Kamil’s Government Versus Sudan’s Government!!

By Rashid Abdel Rahim
There is no clear plan or outline for Dr. Kamil Idris’s government other than his personal experience in life, practices, dreams, and aspirations. He began his work by dreamily naming the government “the Government of Hope,” in a statement that sounded like an election campaign to attract voters, rather than a government operating under crises and complex circumstances.
This designation is the meaning of the title of his book, “Evaluating the Path and Dreaming of the Future,” which he decided alone would guide the government and its approach to work.
The influence on Dr. Kamil’s long life by the West is evident in two decisions he drew from American history. The first is his decision that any minister who fails to deliver clear achievements within three months will be fired. This is an application of what Roosevelt pioneered as a basis for evaluating a president’s term from the first 100 days of his term.

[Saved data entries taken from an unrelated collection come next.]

#[export] Instance stringpool_order : CmpOrder stringpool_compare.
Proof.
  split; unfold stringpool_compare.
  - intros [a i] [b j]; simpl. destruct (Z.eqb_spec (Z.of_nat (length a)) (Z.of_nat (length b))) as [E|E]; simpl.
    + rewrite (proj2 (Z.eqb_eq _ _)) by lia. simpl. apply strncmp_opp. lia.
    + rewrite (proj2 (Z.eqb_neq _ _)) by lia. simpl. lia.
  - intros [a i] [b j] [c k]; simpl.
    destruct (Z.eqb_spec (Z.of_nat (length a)) (Z.of_nat (length b))),
             (Z.eqb_spec (Z.of_nat (length b)) (Z.of_nat (length c))),
             (Z.eqb_spec (Z.of_nat (length a)) (Z.of_nat (length c))); simpl; try lia.
    apply strncmp_trans; lia.
Qed.

Section Stringmap.
Context {T : Type} `{!OrderedSet stringpool_compare T}.

Record stringpool := mk_pool { strs : T; sp_n : Z }.

Definition stringpool_new : stringpool := mk_pool os_empty 0.

(** The key on the stack has no index; the comparison does not look at it. *)
Definition stringpool_lookup (pool : stringpool) (str : list Z) : option stringpool_entry :=
  os_lookup (mk_entry str 0) (strs pool).

Definition stringpool_add (pool : stringpool) (str : list Z) : option (stringpool_entry * stringpool) :=
  let e := mk_entry str (sp_n pool) in
  t ← os_insert e (strs pool);
  Some (e, mk_pool t (sp_n pool + 1)).

Definition stringpool_get (pool : stringpool) (str : list Z) : option (list Z * stringpool) :=
  match stringpool_lookup pool str with
  | Some e => Some (sp_str e, pool)
  | None => '(e, pool) ← stringpool_add pool str; Some (sp_str e, pool)
  end.

Definition stringpool_get_index (pool : stringpool) (str : list Z) : option (Z * stringpool) :=
  match stringpool_lookup pool str with
  | Some e => Some (sp_index e, pool)
  | None => '(e, pool) ← stringpool_add pool str; Some (sp_index e, pool)
  end.

Definition stringpool_search_index (pool : stringpool) (str : list Z) : Z :=
  match stringpool_lookup pool str with Some e => sp_index e | None => -1 end.

(** * stringmap.c *)

Record stringmap := mk_sm {
  sm_keys : stringpool;
  sm_values : stringpool;
  sm_entries : list (list (list Z))
}.

Definition sm_new : stringmap := mk_sm stringpool_new stringpool_new [].

Definition sm_insert (sm : stringmap) (key value : list Z) : option stringmap :=
  '(idx, keys) ← stringpool_get_index (sm_keys sm) key;
  '(v, values) ← stringpool_get (sm_values sm) value;
  if idx <? Z.of_nat (length (sm_entries sm)) then
    e ← sm_entries sm !! Z.to_nat idx;
    Some (mk_sm keys values (<[Z.to_nat idx := e ++ [v]]> (sm_entries sm)))
  else Some (mk_sm keys values (sm_entries sm ++ [[v]])).

(** The entry of a key; a NULL map has none. *)
Definition sm_entry (sm : option stringmap) (key : list Z) : option (list (list Z)) :=
  sm ← sm;
  let idx := stringpool_search_index (sm_keys sm) key in
  if (idx <? 0) || (Z.of_nat (length (sm_entries sm)) <=? idx) then None else sm_entries sm !! Z.to_nat idx.

Definition sm_get (sm : option stringmap) (key : list Z) (index : Z) : option (list Z) :=
  e ← sm_entry sm key;
  if (index <? 0) || (Z.of_nat (length e) <=? index) then None else e !! Z.to_nat index.

(** [out_list]: no values when the key is not present. *)
Definition sm_getlist (sm : option stringmap) (key : list Z) : list (list Z) := default [] (sm_entry sm key).

(** * The pool numbers the strings in the order they came *)

(** Strings that the comparison tells apart; all of those without a zero byte. *)
Definition cstring (s : list Z) : Prop := Forall char s.

Lemma strncmp_eq a b : cstring a -> length a = length b -> strncmp a b = 0 <-> a = b.
Proof.
  revert b. induction a as [|x a IH]; intros [|y b] Ha; simpl; try done. intros [= Hl].
  apply list.Forall_cons in Ha as [Hx Ha]. unfold char in Hx.
  destruct (Z.eqb_spec x y) as [->|]; simpl.
  - destruct (Z.eqb_spec y 0); [lia|]. rewrite IH by done. split; [by intros ->|by intros [= ->]].
  - split; [lia|]. intros [= -> ->]. done.
Qed.

Lemma compare_eq a b : cstring (sp_str a) -> stringpool_compare a b = 0 <-> sp_str a = sp_str b.
Proof.
  intros Ha. unfold stringpool_compare.
  destruct (Z.eqb_spec (Z.of_nat (length (sp_str a))) (Z.of_nat (length (sp_str b)))); simpl.
  - apply strncmp_eq; [done|lia].
  - split; [lia|]. intros E. rewrite E in *. lia.
Qed.

(** The strings of a pool, by index. *)
Record pool_is (pool : stringpool) (l : list (list Z)) : Prop := {
  pi_ok : os_ok (strs pool);
  pi_n : sp_n pool = Z.of_nat (length l);
  pi_nodup : NoDup l;
  pi_chars : Forall cstring l;
  pi_elems e : e ∈ os_elems (strs pool) <-> 0 <= sp_index e /\ l !! Z.to_nat (sp_index e) = Some (sp_str e)
}.

Lemma pool_new_is : pool_is stringpool_new [].
Proof.
  destruct os_empty_ok as [Hok E]. split; simpl; [done|done|constructor|constructor|].
  intros e. rewrite E. split; [by intros ?%not_elem_of_nil|by intros [_ ?]].
Qed.

(** The index of a string. *)
Fixpoint position (s : list Z) (l : list (list Z)) : option nat :=
  match l with
  | [] => None
  | x :: l => if decide (x = s) then Some O else S <$> position s l
  end.

Lemma position_Some s l i : NoDup l -> position s l = Some i <-> l !! i = Some s.
Proof.
  intros Hl. revert i. induction Hl as [|x l Hx Hl IH]; intros i; simpl; [by destruct i|].
  destruct (decide (x = s)) as [->|Hne].
  - split; [by intros [= <-]|]. destruct i as [|i]; [done|]. simpl. by intros ?%list_elem_of_lookup_2.
  - destruct i as [|i]; simpl.
    + split; [by destruct (position s l)|intros [= ?]; done].
    + rewrite <- IH. destruct (position s l) as [j|]; simpl; [|done]. split; congruence.
Qed.

Lemma position_None s l : position s l = None <-> s ∉ l.
Proof.
  induction l as [|x l IH]; simpl; [split; [by intros _ ?%not_elem_of_nil|done]|].
  rewrite not_elem_of_cons, <- IH. destruct (decide (x = s)) as [->|]; [split; [done|by intros []]|].
  destruct (position s l); simpl; split; [done|by intros []| |done]. intros _. by split; [congruence|].
Qed.
Lemma lookup_is pool l str : pool_is pool l -> cstring str ->
  stringpool_lookup pool str = (fun i => mk_entry str (Z.of_nat i)) <$> position str l.
Proof.
  intros [Hok Hn Hnd Hch Hel] Hs. unfold stringpool_lookup.
  pose proof (os_lookup_ok (mk_entry str 0) (strs pool) Hok) as Hl.
  destruct (os_lookup _ _) as [e|].
  - destruct Hl as [He E]. apply compare_eq in E; [|done]. simpl in E. apply Hel in He as [Hi He].
    rewrite <- E in He. apply position_Some in He; [|done]. rewrite He. simpl. rewrite Z2Nat.id by done.
    destruct e; simpl in *. by subst.
  - destruct (position str l) as [i|] eqn:Ei; [|done]. apply position_Some in Ei; [|done].
    exfalso. apply (Hl (mk_entry str (Z.of_nat i))); [|by apply compare_eq].
    apply Hel. simpl. rewrite Nat2Z.id. split; [lia|done].
Qed.

Lemma add_is pool l str : pool_is pool l -> cstring str -> str ∉ l ->
  exists pool', stringpool_add pool str = Some (mk_entry str (Z.of_nat (length l)), pool') /\ pool_is pool' (l ++ [str]).
Proof.
  intros [Hok Hn Hnd Hch Hel] Hs Hnew. unfold stringpool_add.
  destruct (os_insert_ok (mk_entry str (sp_n pool)) (strs pool) Hok) as (t & E & Ht & Hp).
  { intros y Hy Ec. apply compare_eq in Ec; [|done]. apply Hel in Hy as [_ Hy]. simpl in Ec. rewrite <- Ec in Hy.
    by apply Hnew, (list_elem_of_lookup_2 _ _ _ Hy). }
  rewrite E, Hn. cbn [mbind option_bind]. eexists. split; [done|]. split; cbn [strs sp_n].
  - done.
  - rewrite length_app; simpl; lia.
  - apply NoDup_app. split; [done|]. split; [|apply NoDup_singleton].
    intros x Hx ->%list_elem_of_singleton. done.
  - apply Forall_app; split; [done|by apply Forall_singleton].
  - intros e. rewrite Hp, elem_of_cons, Hel, Hn. split.
    + intros [->|[H1 H2]]; cbn [sp_index sp_str].
      * rewrite Nat2Z.id, lookup_app_r, Nat.sub_diag by lia. split; [lia|done].
      * split; [done|]. by apply lookup_app_l_Some.
    + intros [H1 [H2|[H2 H3]]%lookup_app_Some]; [by right|left].
      apply list_lookup_singleton_Some in H3 as [H3 ->]. destruct e as [s i]; simpl in *. f_equal. lia.
Qed.

(** The list after a string has been asked for. *)
Definition interned (l : list (list Z)) (str : list Z) : list (list Z) :=
  if decide (str ∈ l) then l else l ++ [str].

Lemma get_entry_is pool l str : pool_is pool l -> cstring str ->
  exists i pool', match stringpool_lookup pool str with
                  | Some e => Some (e, pool)
                  | None => stringpool_add pool str
                  end = Some (mk_entry str (Z.of_nat i), pool') /\
    pool_is pool' (interned l str) /\ interned l str !! i = Some str.
Proof.
  intros Hp Hs. rewrite (lookup_is pool l) by done. unfold interned.
  destruct (position str l) as [i|] eqn:Ei; simpl.
  - exists i, pool. apply position_Some in Ei; [|apply Hp]. rewrite decide_True by (by eapply list_elem_of_lookup_2). done.
  - apply position_None in Ei. rewrite decide_False by done.
    destruct (add_is pool l str) as (pool' & E & Hp'); [done..|]. exists (length l), pool'.
    split; [done|]. split; [done|]. by rewrite lookup_app_r, Nat.sub_diag by lia.
Qed.
Lemma entry_first {A} (f : stringpool_entry -> A) pool str :
  match stringpool_lookup pool str with
  | Some e => Some (f e, pool)
  | None => '(e, pool) ← stringpool_add pool str; Some (f e, pool)
  end =
  '(e, pool) ← match stringpool_lookup pool str with Some e => Some (e, pool) | None => stringpool_add pool str end;
  Some (f e, pool).
Proof. by destruct (stringpool_lookup pool str). Qed.

(** * The map is the history of its insertions *)

Fixpoint sm_insert_all (sm : stringmap) (l : list (list Z * list Z)) : option stringmap :=
  match l with
  | [] => Some sm
  | (k, v) :: l => sm ← sm_insert sm k v; sm_insert_all sm l
  end.

(** The values inserted for a key, oldest first. *)
Definition values_of (key : list Z) (l : list (list Z * list Z)) : list (list Z) :=
  snd <$> filter (fun kv => fst kv = key) l.

Record sm_is (sm : stringmap) (l : list (list Z * list Z)) (ks vs : list (list Z)) : Prop := {
  si_keys : pool_is (sm_keys sm) ks;
  si_values : pool_is (sm_values sm) vs;
  si_known k : k ∈ ks <-> k ∈ map fst l;
  si_entries : sm_entries sm = (fun k => values_of k l) <$> ks
}.

Lemma values_of_app key l k v :
  values_of key (l ++ [(k, v)]) = values_of key l ++ if decide (k = key) then [v] else [].
Proof.
  unfold values_of. rewrite filter_app, fmap_app. f_equal. rewrite filter_cons. simpl. by destruct (decide _).
Qed.

Lemma values_of_nil key l : key ∉ map fst l -> values_of key l = [].
Proof.
  intros H. unfold values_of. rewrite filter_none; [done|]. intros [k v] Hin <-.
  apply H. apply list_elem_of_fmap. by exists (k, v).
Qed.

The Marshall Plan, which he seeks to impose on ministers, is the title of an American plan formulated in 1948 to assist Europe in its economic crisis.

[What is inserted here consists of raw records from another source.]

(** The handler after a url that is allowed. *)
Lemma use_handler_guarded m at_ path query found acl ok w : guarded w ->
  http_parser_parse_url at_ = inr (Some path, query) -> find_handler (c_handlers c) 0 path = Some found ->
  bconf_get (c_conf c) (bytes "acl") = Some acl -> check_acl (with_method m (c_conn c)) path acl = Some ok ->
  negb ok && negb (c_acl_disabled c) = false -> guarded (use_handler found (saw m at_ w)).
Proof.
  intros [Gh Gt] Eu Ef Ea Ec Eok. pose proof (found_matches _ _ _ _ Eu Ef) as Hm.
  assert (url_allowed m at_) as Hal.
  { exists path, query, acl. repeat (split; [done|]). destruct ok; [by right|left]. by destruct (c_acl_disabled c). }
  destruct found as [[j params]|]; (split; [|exact Gt]); intros h Eh i ->; simpl in Eh.
  - injection Eh as ->. split; [done|by left].
  - split; [done|]. right. split; [done|]. by apply (Gh _ Eh).
Qed.

Lemma use_params_quiet found w w' : use_params found w = Some w' -> quiet w w'.
Proof.
  unfold use_params. destruct found as [[j [|p ps]]|]; intros Hw; simplify_eq; try done.
  destruct (sm_insert_all _ _); [|done]. simpl in Hw. simplify_eq. by apply upd_quiet.
Qed.

Lemma use_query_quiet query w w' : use_query (X := X) match_options query w = Some w' -> quiet w w'.
Proof.
  unfold use_query. destruct query as [q|]; intros Hw; [|by simplify_eq].
  destruct (parse_query_string _ _ _ _ _ _) as [[calls o]|]; [|done]. cbn [mbind option_bind] in Hw.
  destruct (sm_calls _ _) as [qs|]; [|done]. cbn [mbind option_bind] in Hw. simplify_eq. by apply upd_quiet.
Qed.

Lemma call_start_guarded h w w' : guarded w -> may_run (w_trace w) h -> call_start c h w = Some w' -> guarded w'.
Proof.
  unfold call_start. intros G Hm Hw. destruct (handler_of c h) as [hand|]; [|by simplify_eq].
  destruct (h_start hand) as [start|]; [|by simplify_eq]. by eapply guarded_call.
Qed.

Lemma on_url_guarded m at_ w ret w' : guarded w ->
  on_url (X := X) match_options c m at_ w = Some (ret, w') -> trace_ok (w_trace w') /\ (ret = 0 -> guarded w').
Proof.
  intros G Hw. unfold on_url in Hw. cbv zeta in Hw. assert (trace_ok (w_trace (saw m at_ w))) as Ht by apply G.
  destruct (http_parser_parse_url at_) as [res|[[path|] query]] eqn:Eu.
  { injection Hw as <- <-. split; [done|]. intros ->. by destruct (parse_url_error at_). }
  2:{ destruct (ctrl_error _ _ _) as [w1|] eqn:Ee; [|done]. simpl in Hw. simplify_eq.
      pose proof (guarded_error _ _ _ _ Ee Ht) as G1. split; [apply G1|done]. }
  destruct (find_handler _ _ _) as [found|] eqn:Ef; [|done]. cbn [mbind option_bind] in Hw.
  destruct (bconf_get _ _) as [acl|] eqn:Ea; [|done]. cbn [mbind option_bind] in Hw.
  destruct (check_acl _ _ _) as [ok|] eqn:Ec; [|done]. cbn [mbind option_bind] in Hw.
  destruct (negb ok && negb (c_acl_disabled c)) eqn:Eok.
  { destruct (ctrl_error _ _ _) as [w2|] eqn:Ee; [|done]. simpl in Hw. simplify_eq.
    enough (guarded w') as G1 by (split; [apply G1|done]). eapply guarded_error; [exact Ee|]. by destruct found as [[]|]. }
  pose proof (use_handler_guarded _ _ _ _ _ _ _ _ G Eu Ef Ea Ec Eok) as G1. set (w1 := use_handler found _) in *. clearbody w1.
  enough (guarded w') as G' by (split; [apply G'|done]).
  destruct (cr_handler (w_cr w1)) as [h|] eqn:Eh.
  2:{ destruct (ctrl_error _ _ _) as [w2|] eqn:Ee; [|done]. simpl in Hw. simplify_eq.
      eapply guarded_error; [exact Ee|apply G1]. }
  destruct (use_params _ _) as [w2|] eqn:E2; [|done]. cbn [mbind option_bind] in Hw.
  destruct (call_start c h w2) as [w3|] eqn:E3; [|done]. cbn [mbind option_bind] in Hw.
  destruct (use_query _ _ _) as [w4|] eqn:E4; [|done]. cbn [mbind option_bind] in Hw. simplify_eq.
  assert (quiet w1 w2 /\ w_trace w2 = w_trace w1) as [Q2 T2].
  { split; [etrans; [|exact (use_params_quiet _ _ _ E2)]; by apply upd_quiet|].
    unfold use_params in E2. destruct found as [[j [|p ps]]|]; simplify_eq; try done.
    destruct (sm_insert_all _ _); [|done]. simpl in E2. by simplify_eq. }
  eapply guarded_quiet; [exact (use_query_quiet _ _ _ E4)|]. eapply call_start_guarded; [by eapply guarded_quiet| |exact E3].
  rewrite T2. by apply (g_handler _ G1).
Qed.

Did Dr. Kamil apply the preconditions he has set on himself? The three-month deadline is about to expire, and his cabinet has yet to be fully named. The decisions and directives issued on important and significant issues were issued solely by him, not by the government.
Indeed, the most important sovereign ministry, Foreign Affairs, remains vacant. The most important service ministry, Health, is also vacant. The most important Ministry of Production and Exports, Animal Resources, is also awaiting a leader.
The government is still waiting for the appointment of a spokesperson to be its mouthpiece.
The Prime Minister also operates through an office that has not been appointed in accordance with the criteria he announced, which stipulate that selection for public positions be through public announcements and open competition.
Who manages his work and organizes his schedule? Who advises him on the selection of ministers?
Personal assessments in this critical position create more problems than solutions. The Prime Minister has complained about the existence of a fifth column within the government apparatus, complaining even though he has the power to appoint and dismiss all those who hold public office, including ministers who have been given a deadline to complete their duties. A government that is given specifics and tasks without being a partner in formulating and discussing them does not need a fifth column to be active within it. It will do so without tiring it.
And how will the ministers function when the sword of dismissal and its justifications are hanging over their heads, and the Prime Minister himself is responsible for it?
All this will lead to a government that cannot be described as civilian, liberal, or free in its work.
The war the country is experiencing, which has not yet ended and whose effects are widespread, does not match the actions and decisions we can expect, which are neither well-considered nor well-thought-out, nor taken, based on consultation, studies, and the participation of ministries and institutions.
If Dr. Kamil Idris does not desert this approach to his work, the government will not last long, and we will enter another repetitive phase in which we will lose significant time. Time in our country is measured by the agricultural seasons and climate conditions. Wasting even a few days of these means wasting money and revenues, the collapse of projects, and widespread unemployment.
We want a government that can be called the Government of Sudan, not the government of Kamil Idris.